**WORK REQUIRED:** Would you give the number of lines in the entries that contain the word "language"? Nothing else is needed.

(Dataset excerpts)
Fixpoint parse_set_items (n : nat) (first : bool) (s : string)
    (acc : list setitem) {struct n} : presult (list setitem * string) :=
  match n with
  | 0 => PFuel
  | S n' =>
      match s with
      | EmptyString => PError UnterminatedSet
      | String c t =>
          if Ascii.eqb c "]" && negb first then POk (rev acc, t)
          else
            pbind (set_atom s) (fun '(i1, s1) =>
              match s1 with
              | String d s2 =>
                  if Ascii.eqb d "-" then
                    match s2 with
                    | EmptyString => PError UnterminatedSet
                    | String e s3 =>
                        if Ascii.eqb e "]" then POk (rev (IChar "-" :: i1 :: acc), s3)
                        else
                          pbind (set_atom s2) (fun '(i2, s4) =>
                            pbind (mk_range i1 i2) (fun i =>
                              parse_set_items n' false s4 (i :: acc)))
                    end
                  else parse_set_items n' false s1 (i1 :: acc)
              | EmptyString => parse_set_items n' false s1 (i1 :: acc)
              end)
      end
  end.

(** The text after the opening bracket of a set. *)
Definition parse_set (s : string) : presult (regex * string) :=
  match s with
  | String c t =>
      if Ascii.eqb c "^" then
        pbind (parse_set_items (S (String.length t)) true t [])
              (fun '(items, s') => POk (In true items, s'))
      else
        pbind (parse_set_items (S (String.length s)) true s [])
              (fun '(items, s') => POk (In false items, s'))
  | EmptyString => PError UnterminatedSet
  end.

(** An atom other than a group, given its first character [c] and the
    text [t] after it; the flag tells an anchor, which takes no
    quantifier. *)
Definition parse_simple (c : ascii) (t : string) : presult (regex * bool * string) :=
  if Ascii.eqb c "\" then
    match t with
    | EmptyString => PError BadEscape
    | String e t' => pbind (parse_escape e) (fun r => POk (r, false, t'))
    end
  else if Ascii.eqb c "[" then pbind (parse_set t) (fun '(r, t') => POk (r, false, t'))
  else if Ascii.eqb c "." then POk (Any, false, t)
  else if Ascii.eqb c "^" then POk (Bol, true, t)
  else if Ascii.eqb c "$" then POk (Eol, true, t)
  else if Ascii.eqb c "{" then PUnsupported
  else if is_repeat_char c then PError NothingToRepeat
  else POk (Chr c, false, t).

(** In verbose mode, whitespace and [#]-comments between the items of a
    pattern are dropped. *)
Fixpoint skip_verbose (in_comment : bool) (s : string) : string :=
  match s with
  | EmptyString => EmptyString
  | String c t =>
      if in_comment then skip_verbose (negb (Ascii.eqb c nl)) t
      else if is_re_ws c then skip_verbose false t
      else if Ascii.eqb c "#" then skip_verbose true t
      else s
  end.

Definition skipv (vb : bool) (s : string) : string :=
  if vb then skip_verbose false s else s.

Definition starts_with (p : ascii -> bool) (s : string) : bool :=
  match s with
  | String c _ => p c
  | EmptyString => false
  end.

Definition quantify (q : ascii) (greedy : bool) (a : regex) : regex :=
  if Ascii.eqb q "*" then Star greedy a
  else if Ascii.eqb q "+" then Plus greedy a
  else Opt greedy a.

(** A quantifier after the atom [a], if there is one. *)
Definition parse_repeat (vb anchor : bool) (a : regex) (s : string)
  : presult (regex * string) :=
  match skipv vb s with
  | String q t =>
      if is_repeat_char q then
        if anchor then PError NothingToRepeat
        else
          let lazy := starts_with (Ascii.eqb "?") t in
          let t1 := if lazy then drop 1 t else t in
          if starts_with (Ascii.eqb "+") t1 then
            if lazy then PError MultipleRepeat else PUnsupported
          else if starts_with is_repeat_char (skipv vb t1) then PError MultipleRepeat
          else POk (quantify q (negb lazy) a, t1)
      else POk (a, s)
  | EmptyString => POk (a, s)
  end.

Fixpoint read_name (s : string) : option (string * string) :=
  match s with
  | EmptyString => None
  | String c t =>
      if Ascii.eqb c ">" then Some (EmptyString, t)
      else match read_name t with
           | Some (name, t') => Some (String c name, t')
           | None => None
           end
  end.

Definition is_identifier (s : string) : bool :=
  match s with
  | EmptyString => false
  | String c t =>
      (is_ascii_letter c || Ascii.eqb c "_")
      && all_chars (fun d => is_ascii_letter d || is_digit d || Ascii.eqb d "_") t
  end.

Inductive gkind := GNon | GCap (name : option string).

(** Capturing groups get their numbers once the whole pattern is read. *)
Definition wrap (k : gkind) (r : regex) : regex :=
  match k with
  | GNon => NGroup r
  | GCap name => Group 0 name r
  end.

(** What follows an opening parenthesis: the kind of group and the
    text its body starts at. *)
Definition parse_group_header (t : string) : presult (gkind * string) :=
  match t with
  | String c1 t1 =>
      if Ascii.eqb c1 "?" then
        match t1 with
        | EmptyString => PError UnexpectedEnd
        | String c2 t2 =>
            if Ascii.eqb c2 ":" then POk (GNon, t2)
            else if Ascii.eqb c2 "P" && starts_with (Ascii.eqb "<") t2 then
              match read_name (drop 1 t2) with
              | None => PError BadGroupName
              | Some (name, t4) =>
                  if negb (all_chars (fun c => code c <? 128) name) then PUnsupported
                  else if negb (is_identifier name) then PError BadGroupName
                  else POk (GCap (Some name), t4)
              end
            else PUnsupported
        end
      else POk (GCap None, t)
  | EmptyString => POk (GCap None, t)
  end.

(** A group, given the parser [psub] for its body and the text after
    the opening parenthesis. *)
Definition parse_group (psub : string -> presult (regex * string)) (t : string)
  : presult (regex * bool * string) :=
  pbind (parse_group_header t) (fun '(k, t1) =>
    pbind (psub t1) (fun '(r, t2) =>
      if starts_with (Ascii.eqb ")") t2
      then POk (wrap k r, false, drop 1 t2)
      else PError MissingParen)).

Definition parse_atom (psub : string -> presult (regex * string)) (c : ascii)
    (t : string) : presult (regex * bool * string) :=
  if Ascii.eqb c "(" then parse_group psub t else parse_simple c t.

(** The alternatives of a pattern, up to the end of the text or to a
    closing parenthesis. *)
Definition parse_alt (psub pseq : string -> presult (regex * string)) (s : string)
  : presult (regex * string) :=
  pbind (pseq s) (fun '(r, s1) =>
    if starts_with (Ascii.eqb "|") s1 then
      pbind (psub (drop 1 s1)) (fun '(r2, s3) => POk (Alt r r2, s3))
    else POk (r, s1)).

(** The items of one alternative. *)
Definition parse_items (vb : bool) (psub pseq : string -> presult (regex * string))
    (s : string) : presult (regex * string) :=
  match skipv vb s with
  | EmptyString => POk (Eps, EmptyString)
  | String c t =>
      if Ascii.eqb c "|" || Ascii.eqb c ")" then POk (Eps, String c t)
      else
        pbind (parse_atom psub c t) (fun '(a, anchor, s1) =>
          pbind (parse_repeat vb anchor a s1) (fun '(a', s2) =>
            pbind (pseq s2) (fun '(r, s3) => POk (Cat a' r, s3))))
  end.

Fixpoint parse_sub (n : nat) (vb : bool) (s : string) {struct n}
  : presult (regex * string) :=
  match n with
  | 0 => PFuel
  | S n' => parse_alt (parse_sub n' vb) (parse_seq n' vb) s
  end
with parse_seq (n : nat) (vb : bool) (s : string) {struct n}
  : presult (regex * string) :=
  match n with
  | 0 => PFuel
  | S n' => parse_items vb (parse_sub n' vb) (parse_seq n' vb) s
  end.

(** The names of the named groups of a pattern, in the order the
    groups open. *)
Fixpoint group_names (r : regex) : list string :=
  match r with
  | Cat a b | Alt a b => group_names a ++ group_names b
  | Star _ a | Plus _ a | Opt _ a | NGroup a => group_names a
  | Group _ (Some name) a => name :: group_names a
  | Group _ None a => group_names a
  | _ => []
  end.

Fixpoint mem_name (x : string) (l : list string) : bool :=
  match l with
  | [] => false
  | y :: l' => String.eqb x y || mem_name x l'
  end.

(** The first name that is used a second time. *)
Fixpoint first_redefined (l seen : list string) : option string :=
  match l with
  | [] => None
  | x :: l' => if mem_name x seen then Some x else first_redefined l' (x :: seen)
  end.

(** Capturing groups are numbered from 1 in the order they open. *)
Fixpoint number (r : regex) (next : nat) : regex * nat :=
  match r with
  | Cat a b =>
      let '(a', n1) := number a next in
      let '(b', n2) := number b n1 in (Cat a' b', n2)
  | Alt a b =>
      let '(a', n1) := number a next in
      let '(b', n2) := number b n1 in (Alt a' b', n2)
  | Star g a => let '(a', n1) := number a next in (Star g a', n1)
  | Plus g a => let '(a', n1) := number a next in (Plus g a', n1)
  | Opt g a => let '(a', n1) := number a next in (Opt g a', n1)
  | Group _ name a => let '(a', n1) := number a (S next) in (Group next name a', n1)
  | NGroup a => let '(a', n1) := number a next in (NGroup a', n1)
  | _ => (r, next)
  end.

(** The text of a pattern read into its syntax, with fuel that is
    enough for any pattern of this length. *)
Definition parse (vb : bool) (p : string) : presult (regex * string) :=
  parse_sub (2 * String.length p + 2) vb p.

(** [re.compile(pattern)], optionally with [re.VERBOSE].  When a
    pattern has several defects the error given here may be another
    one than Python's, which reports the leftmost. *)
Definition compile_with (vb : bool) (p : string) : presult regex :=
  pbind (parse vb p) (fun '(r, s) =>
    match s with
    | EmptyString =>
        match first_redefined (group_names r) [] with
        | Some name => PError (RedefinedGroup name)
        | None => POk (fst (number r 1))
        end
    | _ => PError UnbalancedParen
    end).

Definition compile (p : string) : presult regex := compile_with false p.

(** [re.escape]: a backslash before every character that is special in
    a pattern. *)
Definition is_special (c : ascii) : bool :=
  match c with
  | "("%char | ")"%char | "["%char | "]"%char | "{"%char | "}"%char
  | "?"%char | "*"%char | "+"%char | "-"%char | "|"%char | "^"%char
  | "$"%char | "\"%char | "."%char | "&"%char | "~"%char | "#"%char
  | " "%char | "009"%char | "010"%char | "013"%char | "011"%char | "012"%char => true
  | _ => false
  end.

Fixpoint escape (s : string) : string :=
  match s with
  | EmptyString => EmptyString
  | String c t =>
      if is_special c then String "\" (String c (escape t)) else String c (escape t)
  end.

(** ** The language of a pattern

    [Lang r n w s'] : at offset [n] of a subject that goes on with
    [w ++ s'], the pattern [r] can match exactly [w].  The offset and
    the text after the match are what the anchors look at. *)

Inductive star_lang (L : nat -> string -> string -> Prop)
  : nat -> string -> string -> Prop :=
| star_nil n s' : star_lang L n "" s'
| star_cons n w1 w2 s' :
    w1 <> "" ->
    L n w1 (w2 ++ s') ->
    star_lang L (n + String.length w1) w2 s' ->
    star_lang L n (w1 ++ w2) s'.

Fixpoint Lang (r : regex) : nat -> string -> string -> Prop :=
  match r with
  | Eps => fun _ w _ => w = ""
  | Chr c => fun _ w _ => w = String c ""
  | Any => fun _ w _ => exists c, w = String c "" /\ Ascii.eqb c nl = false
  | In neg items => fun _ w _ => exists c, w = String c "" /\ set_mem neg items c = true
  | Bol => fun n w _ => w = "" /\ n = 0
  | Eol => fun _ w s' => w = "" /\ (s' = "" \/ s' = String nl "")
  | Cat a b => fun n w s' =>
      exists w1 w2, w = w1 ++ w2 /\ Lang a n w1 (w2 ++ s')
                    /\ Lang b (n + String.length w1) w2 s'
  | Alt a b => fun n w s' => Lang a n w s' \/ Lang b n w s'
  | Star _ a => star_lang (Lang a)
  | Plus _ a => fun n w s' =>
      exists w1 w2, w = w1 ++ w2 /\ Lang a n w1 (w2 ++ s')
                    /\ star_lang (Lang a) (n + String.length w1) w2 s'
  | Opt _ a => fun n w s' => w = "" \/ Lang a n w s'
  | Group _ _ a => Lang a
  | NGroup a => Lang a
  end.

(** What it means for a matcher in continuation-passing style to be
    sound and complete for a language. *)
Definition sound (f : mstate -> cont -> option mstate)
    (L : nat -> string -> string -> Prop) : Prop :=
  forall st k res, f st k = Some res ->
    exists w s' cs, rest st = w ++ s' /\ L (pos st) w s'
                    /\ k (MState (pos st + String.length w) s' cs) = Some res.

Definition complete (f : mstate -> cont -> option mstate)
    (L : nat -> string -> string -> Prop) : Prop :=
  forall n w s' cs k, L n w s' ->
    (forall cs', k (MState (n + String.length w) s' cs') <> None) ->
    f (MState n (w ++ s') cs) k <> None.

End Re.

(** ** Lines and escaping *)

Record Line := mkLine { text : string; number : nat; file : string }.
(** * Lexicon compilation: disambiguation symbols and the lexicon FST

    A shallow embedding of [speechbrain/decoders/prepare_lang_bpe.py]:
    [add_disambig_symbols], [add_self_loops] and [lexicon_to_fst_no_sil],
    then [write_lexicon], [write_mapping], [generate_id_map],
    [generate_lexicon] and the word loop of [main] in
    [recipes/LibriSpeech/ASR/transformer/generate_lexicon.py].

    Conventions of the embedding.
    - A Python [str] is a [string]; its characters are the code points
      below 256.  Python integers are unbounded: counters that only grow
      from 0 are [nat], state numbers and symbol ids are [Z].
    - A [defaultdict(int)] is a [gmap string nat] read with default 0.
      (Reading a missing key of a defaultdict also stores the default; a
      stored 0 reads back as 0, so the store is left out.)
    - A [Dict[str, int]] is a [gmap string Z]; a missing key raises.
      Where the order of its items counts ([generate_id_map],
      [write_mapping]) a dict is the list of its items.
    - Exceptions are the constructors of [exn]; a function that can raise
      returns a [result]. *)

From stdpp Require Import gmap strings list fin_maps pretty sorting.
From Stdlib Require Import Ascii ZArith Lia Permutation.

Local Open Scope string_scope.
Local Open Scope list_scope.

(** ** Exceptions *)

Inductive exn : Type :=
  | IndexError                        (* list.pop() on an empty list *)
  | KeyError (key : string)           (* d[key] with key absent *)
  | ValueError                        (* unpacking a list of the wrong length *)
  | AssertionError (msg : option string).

**RESPONSE BELOW:** 2